The belief in economic decline is a mixture of optical illusion and misunderstanding. Britain has been relatively wealthy at least since the Middle Ages, and its pioneering industrialization gave it a temporary dominance in manufacturing during the mid 19th century. This was a brief and unique episode, for naturally other countries adopted British technology – helped by British capital and expertise – and began to catch up. This was desirable as well as natural, as it provided richer markets for British goods and services, and valuable investment opportunities for British savers. Pessimists since the 1880s have always compared British economic performance at any moment with those most rapidly catching up. When postwar European integration began in the 1950s, Italy, France and Germany were the most spectacular catchers-up, recovering from wartime devastation and shifting their large and relatively unproductive agricultural sectors into industry. This gave temporary ‘windfall growth’ that Britain could not equal, having no large agricultural sector to modernize. But an uncritical comparison of growth rates was mistaken as evidence of British economic failure. An official report as early as 1953 warned of ‘relegation of the UK to the second division’. This was the prime cause of our desperate pleas to join the Common Market in the 1960s and 70s. Britain was ‘the sinking Titanic’, as one of Edward Heath’s advisors put it, and Europe the lifeboat. Ironically, just as Britain joined, in the early 1970s, Continental catching-up ended, and so did its seemingly superior economic prowess. In short, Britain’s supposed long-term economic decline in relation to Europe never happened, and our long-term performance has actually been superior.

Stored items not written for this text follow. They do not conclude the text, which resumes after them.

(* ===== verification/Generator.v ===== *)
(** * Generator: the pattern engine, the case formatter and [generate_codename]

    The three scripts each define [generate_codename]; the bodies share
    the pattern engine (the [if pattern == ...] chain) and, except for
    one branch of title case in the web version, the case formatter.
    They differ in how they fail:
    - SpySpeak.py (interactive) returns a one-element list holding an
      error message ([Interactive.generate_codename]);
    - SpySpeak-cli.py writes to standard error and calls [sys.exit(1)]
      ([Cli.generate_codename], the exit is the [SystemExit] exception);
    - SpySpeak-web.py returns a dict [{"error": msg}]
      ([Web.generate_codename], the dict is [inl msg]).
    [Spec] states the contract of the specification (section 4.6) as a
    relation between the inputs and an [outcome]; the three refinement
    theorems at the end of the file show each variant implements it. *)

From Stdlib Require Import String Ascii List ZArith Lia Bool.
From S2P Require Import Prelude PyStr WordLists Random.
Import ListNotations.
Open Scope string_scope.
Open Scope list_scope.
Open Scope spy_scope.

Definition is_nil {A : Type} (l : list A) : bool :=
  match l with [] => true | _ => false end.

Section Engine.
Context {S : Type} `{UniformSource S}.

(** The pattern engine, SpySpeak.py 153-180 (identical in SpySpeak-cli.py
    117-144 and SpySpeak-web.py 108-135). *)
Definition raw_name (pattern separator : string) (adjectives nouns : list string) : PyM S string :=
  if String.eqb pattern "adj-noun" then
    adj <- choice "" adjectives;; noun <- choice "" nouns;;
    pret (adj +++ separator +++ noun)
  else if String.eqb pattern "noun-noun" then
    noun1 <- choice "" nouns;; noun2 <- choice "" nouns;;
    pret (noun1 +++ separator +++ noun2)
  else if String.eqb pattern "adj-adj-noun" then
    adj1 <- choice "" adjectives;; adj2 <- choice "" adjectives;; noun <- choice "" nouns;;
    pret (adj1 +++ separator +++ adj2 +++ separator +++ noun)
  else if String.eqb pattern "noun-adj" then
    noun <- choice "" nouns;; adj <- choice "" adjectives;;
    pret (noun +++ separator +++ adj)
  else if String.eqb pattern "adj-noun-number" then
    adj <- choice "" adjectives;; noun <- choice "" nouns;; number <- randint 1 999;;
    pret (adj +++ separator +++ noun +++ separator +++ py_str_int number)
  else
    adj <- choice "" adjectives;; noun <- choice "" nouns;;
    pret (adj +++ separator +++ noun).

(** The case formatter, SpySpeak.py 182-192 (identical in SpySpeak-cli.py
    146-156).  Title case first computes
    [" ".join(word.capitalize() for word in raw_name.split(separator))]
    and, when the separator is not a space, recomputes it joined with the
    separator; [split] raises [ValueError] on an empty separator. *)
Definition format_case (case_style separator raw : string) : PyM S string :=
  if String.eqb case_style "upper" then pret (py_upper raw)
  else if String.eqb case_style "lower" then pret (py_lower raw)
  else if String.eqb case_style "sentence" then pret (py_capitalize raw)
  else
    words <- str_split separator raw;;
    let formatted_name := py_join " " (map py_capitalize words) in
    if negb (String.eqb separator " ") then
      words' <- str_split separator raw;;
      pret (py_join separator (map py_capitalize words'))
    else pret formatted_name.

(** The case formatter of SpySpeak-web.py 137-148: with a space separator,
    title case splits on runs of whitespace ([raw_name.split()]). *)
Definition format_case_web (case_style separator raw : string) : PyM S string :=
  if String.eqb case_style "upper" then pret (py_upper raw)
  else if String.eqb case_style "lower" then pret (py_lower raw)
  else if String.eqb case_style "sentence" then pret (py_capitalize raw)
  else if String.eqb separator " " then
    pret (py_join " " (map py_capitalize (py_split_ws raw)))
  else
    words <- str_split separator raw;;
    pret (py_join separator (map py_capitalize words)).

(** One iteration of the loop body: draw, then format. *)
Definition codename_step (pattern case_style separator : string)
           (adjectives nouns : list string) : PyM S string :=
  raw <- raw_name pattern separator adjectives nouns;;
  format_case case_style separator raw.

Definition codename_step_web (pattern case_style separator : string)
           (adjectives nouns : list string) : PyM S string :=
  raw <- raw_name pattern separator adjectives nouns;;
  format_case_web case_style separator raw.

End Engine.

Module Interactive.
Section WithSource.
Context {S : Type} `{UniformSource S}.

Definition msg_missing := "Could not generate codename due to missing word lists".
Definition msg_excluded := "Could not generate codename: all words were excluded".
Definition msg_length := "Could not generate codename: no words meet the length criteria".

(** [generate_codename] of SpySpeak.py 105-196. *)
Definition generate_codename (adjectives nouns : list string) (count : Z)
           (exclusions : list string) (pattern case_style : string)
           (min_length max_length : Z) (separator : string) : PyM S (list string) :=
  if (is_nil adjectives || is_nil nouns)%bool then pret [msg_missing] else
  let '(adjectives, nouns, excluded_all) :=
    match exclusions with
    | [] => (adjectives, nouns, false)
    | _ => let a := filter_excluded_words adjectives exclusions in
           let n := filter_excluded_words nouns exclusions in
           (a, n, (is_nil a || is_nil n)%bool)
    end in
  if excluded_all then pret [msg_excluded] else
  let adjectives := length_filter min_length max_length adjectives in
  let nouns := length_filter min_length max_length nouns in
  if (is_nil adjectives || is_nil nouns)%bool then pret [msg_length] else
  repeat_m (Z.to_nat count) (codename_step pattern case_style separator adjectives nouns).

End WithSource.
End Interactive.

Module Cli.
Section WithSource.
Context {S : Type} `{UniformSource S}.

(** [generate_codename] of SpySpeak-cli.py 68-160. *)
Definition generate_codename (adjectives nouns : list string) (count : Z) (separator : string)
           (exclusions : list string) (pattern case_style : string)
           (min_length max_length : Z) : PyM S (list string) :=
  let adjectives := match exclusions with [] => adjectives
                    | _ => filter_excluded_words adjectives exclusions end in
  let nouns := match exclusions with [] => nouns
               | _ => filter_excluded_words nouns exclusions end in
  if is_nil adjectives then
    praise (SystemExit 1 ("Error: No valid adjectives available after applying exclusions" +++ nl))
  else if is_nil nouns then
    praise (SystemExit 1 ("Error: No valid nouns available after applying exclusions" +++ nl))
  else
  let adjectives := length_filter min_length max_length adjectives in
  let nouns := length_filter min_length max_length nouns in
  if is_nil adjectives then
    praise (SystemExit 1 ("Error: No adjectives meet the length criteria" +++ nl))
  else if is_nil nouns then
    praise (SystemExit 1 ("Error: No nouns meet the length criteria" +++ nl))
  else
  repeat_m (Z.to_nat count) (codename_step pattern case_style separator adjectives nouns).

End WithSource.
End Cli.

Module Web.
Section WithSource.
Context {S : Type} `{UniformSource S}.

(** [generate_codename] of SpySpeak-web.py 77-152; [inl msg] is the
    returned dict [{"error": msg}]. *)
Definition generate_codename (adjectives nouns : list string) (count : Z) (separator : string)
           (exclusions : list string) (pattern case_style : string)
           (min_length max_length : Z) : PyM S (string + list string) :=
  let adjectives := match exclusions with [] => adjectives
                    | _ => filter_excluded_words adjectives exclusions end in
  let nouns := match exclusions with [] => nouns
               | _ => filter_excluded_words nouns exclusions end in
  if is_nil adjectives then pret (inl "No valid adjectives available after applying exclusions")
  else if is_nil nouns then pret (inl "No valid nouns available after applying exclusions")
  else
  let adjectives := length_filter min_length max_length adjectives in
  let nouns := length_filter min_length max_length nouns in
  if is_nil adjectives then pret (inl "No adjectives meet the length criteria")
  else if is_nil nouns then pret (inl "No nouns meet the length criteria")
  else
  codenames <- repeat_m (Z.to_nat count)
                 (codename_step_web pattern case_style separator adjectives nouns);;
  pret (inr codenames).
(** The file mode of [simple_rhythm_demo]: [min(1.0, rms * 10)]. *)
Lemma file_beat_intensity_value rms :
  SimpleRhythmDemo.file_beat_intensity rms == Qmin 1 (rms * 10)
  /\ (0 <= rms -> 0 <= SimpleRhythmDemo.file_beat_intensity rms <= 1).
Proof.
  unfold SimpleRhythmDemo.file_beat_intensity.
  destruct (py_min_cases 1.0 (rms * 10)) as [[H1 ->] | [H1 ->]].
  - split; [| intros; lra]. rewrite Q.min_r by lra. reflexivity.
  - split; [| intros; lra]. rewrite Q.min_l by lra. reflexivity.
Qed.

Lemma intensity_of_table :
  AiAudioAnalyzer.intensity_of AiAudioAnalyzer.bass_drop == 1
  /\ AiAudioAnalyzer.intensity_of AiAudioAnalyzer.rhythm == 0.8
  /\ AiAudioAnalyzer.intensity_of AiAudioAnalyzer.vocal == 0.7
  /\ AiAudioAnalyzer.intensity_of AiAudioAnalyzer.build == 0.5.
Proof. repeat split; reflexivity. Qed.
End Intensity.

(** C7, as stated, fails for the file mode of [simple_rhythm_demo]: the
    intensity it sends, [min(1.0, rms * 10)], is 0 for a silent chunk and
    0.1 for an RMS of 0.01, below every floor between 0.3 and 0.4, so it
    is no [clamp(rms / scale, floor, 1)] whatever the scale. *)
Lemma file_mode_intensity_has_no_floor :
  SimpleRhythmDemo.file_beat_intensity 0 == 0
  /\ SimpleRhythmDemo.file_beat_intensity 0.01 == 0.1
  /\ (forall scale floor : Q,
        0.3 <= floor <= 0.4 ->
        ~ SimpleRhythmDemo.file_beat_intensity 0 == Spec.clamp (0 / scale) floor 1).
Proof.
  split; [| split].
  - apply Qeq_bool_eq. vm_compute. reflexivity.
  - apply Qeq_bool_eq. vm_compute. reflexivity.
  - intros scale floor Hf H.
    assert (H0 : SimpleRhythmDemo.file_beat_intensity 0 == 0)
      by (apply Qeq_bool_eq; vm_compute; reflexivity).
    rewrite H0 in H. unfold Spec.clamp in H.
    assert (Hz : 0 / scale == 0) by (unfold Qdiv; ring).
    pose proof (Q.le_max_r (0 / scale) floor) as Hmax.
    destruct (Q.min_spec (Qmax (0 / scale) floor) 1) as [[_ Hm] | [_ Hm]];
      rewrite Hm in H; lra.
Qed.
Lemma fetchAllPrices_order_independent_witness :
  let rows :=
    [ [mkCell (lit "20240311") true; mkCell (lit " 1301 ") true; mkCell (lit "Kyokuyo") true];
      [mkCell (lit "20240312") true; mkCell (lit "7203") true; mkCell (lit "Toyota") true] ] in
  let run1 := fetchAllPrices tokyoHost 1710120600000 http500 inOrder (getUniqueStocks rows) in
  let run2 := fetchAllPrices tokyoHost 1710120600000 http500 lastFirst (getUniqueStocks rows) in
  closingPrices run1 = closingPrices run2 /\
  errorMessages run1 ≡ₚ errorMessages run2 /\
  completed run1 = completed run2.
Proof.
  intros rows.
  exact (fetchAllPrices_order_independent tokyoHost 1710120600000 http500
           inOrder lastFirst rows
           (fun _ batch => Permutation_refl batch)
           (fun _ batch => Permutation_sym (Permutation_rev batch))).
Defined.

(** X9.  A click on the fetch button with a sheet on the page and no
    run under way is never ignored.  It ends in the alert exactly when no
    row of the sheet has a code [toTicker] accepts; otherwise the map of
    the run has exactly the accepted codes of the rows as keys, and the
    result under a code is the one of the request for the first four code
    units of the code followed by ".T", made for the instrument of the
    first row with that code. *)
Theorem onFetchClick_fetches_valid_codes (host : Host) (now : Z)
    (net : Stock.t -> FetchOutcome) (order : Z -> list Stock.t -> list Stock.t)
    (data : XlsData) :
  (forall i batch, order i batch ≡ₚ batch) ->
  let cells := cellsOf (rows data) in
  let hasValid code :=
    exists j row, cells !! j = Some row /\ rowCode row = Some code /\ validCode code in
  match onFetchClick host now net order (Some data) false with
  | Ignored => False
  | NoValidCode => forall code, ~ hasValid code
  | Fetched run =>
      (exists code, hasValid code) /\
      (forall code, is_Some (closingPrices run !! code) <-> hasValid code) /\
      (forall code result, closingPrices run !! code = Some result ->
         exists stock,
           fromFirstRow cells stock /\ Stock.rawCode stock = code /\
           Stock.ticker stock = Some (take 4 code ++ lit ".T") /\
           result = fetchClosingPrice host (Stock.ticker stock)
                      (getTargetDate host now) (net stock))
  end.
Proof.
  intros Horder cells hasValid. unfold onFetchClick. fold cells.
  destruct (visitRow_invariant cells) as (Hnd & Hval & Hall). cbv zeta in *.
  unfold getUniqueStocks. set (seen := foldl visitRow [] cells) in *.
  assert (Hcodes : Stock.rawCode <$> seen.*2 = seen.*1).
  { apply getUniqueStocks_codes. intros key stock Hin.
    destruct (Hval key stock Hin) as [Hkey _]. exact Hkey. }
  assert (Hkeys : forall code, code ∈ seen.*1 <-> hasValid code).
  { intros code. split.
    - intros Hin. apply list_elem_of_fmap in Hin as ([key stock] & -> & Hin).
      cbn [fst]. destruct (Hval key stock Hin) as (Hkey & Hvalid & _ & Hfirst).
      destruct Hfirst as (i & row & Hi & Hcode & _). exists i, row.
      rewrite <- Hkey in Hcode. auto.
    - intros (j & row & Hj & Hcode & Hvalid). eapply Hall; eassumption. }
  destruct (length seen.*2 =? 0)%nat eqn:Elen.
  - apply Nat.eqb_eq in Elen. intros code Hcode. apply Hkeys in Hcode.
    rewrite <- Hcodes in Hcode. destruct (seen.*2); [|discriminate].
    inversion Hcode.
  - apply Nat.eqb_neq in Elen.
    destruct (fetchAllPrices_final host now net order seen.*2 Horder)
      as (settled & Hperm & -> & _).
    refine (conj _ (conj _ _)).
    + destruct seen as [|[key stock] seen']; [contradiction Elen; reflexivity|].
      exists key. apply Hkeys. left.
    + intros code. rewrite foldl_store_is_Some, lookup_empty, Hperm, Hcodes, Hkeys.
      split; [intros [[x Hx]|Hv]; [discriminate|exact Hv]|auto].
    + intros code result Hlookup.
      apply foldl_store_lookup in Hlookup as [Hlookup|(stock & Hin & Hcode & ->)].
      { rewrite lookup_empty in Hlookup. discriminate. }
      rewrite Hperm in Hin. apply list_elem_of_fmap in Hin as ([key stock'] & -> & Hin).
      cbn [snd] in *. destruct (Hval key stock' Hin) as (Hkey & _ & Hticker & Hfirst).
      exists stock'. subst code. rewrite Hkey in Hticker.
      refine (conj Hfirst (conj eq_refl (conj Hticker _))). reflexivity.
Qed.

Supporters of the EU nevertheless still convince themselves that membership rescued the British economy in the 1970s and remains vital to shoring it up today. In fact, British economic performance has not been significantly affected by EU membership. Growth did not increase after joining the Common Market, essentially because trade was diverted from other markets to Europe just as Europe’s postwar growth went into long-term deceleration. Despite the hopes and political efforts expended on creating the Single Market (not least by Margaret Thatcher), it has not proved very successful in increasing internal EU trade, and has never been fully extended into services, Britain’s main strength. The creation of the Euro in 1999 made things worse, creating systemic imbalances within the Eurozone which have resulted in harsh long-term austerity over large parts of Europe. Fortunately, Britain’s refusal to adopt the Euro spared us this danger. But the Eurozone’s failings have inevitably reduced its importance for our exports.
Britain anyway retained after joining the Common Market a more global trading and investment pattern, which means that it remains less engaged economically with the EU than any other member-state. Due both to the greater dynamism of global markets and the problems of the EU itself, Britain’s trade with Europe has been declining sharply in importance for two decades. This has been predicted to continue even if Britain stayed in the EU. The post-Referendum depreciation of an over-valued Sterling has provided stimulus to our goods exports both inside and outside Europe. Unless the Euro collapses this will remain whatever the nature of the post-Brexit deal, and will more than compensate for possible tariffs.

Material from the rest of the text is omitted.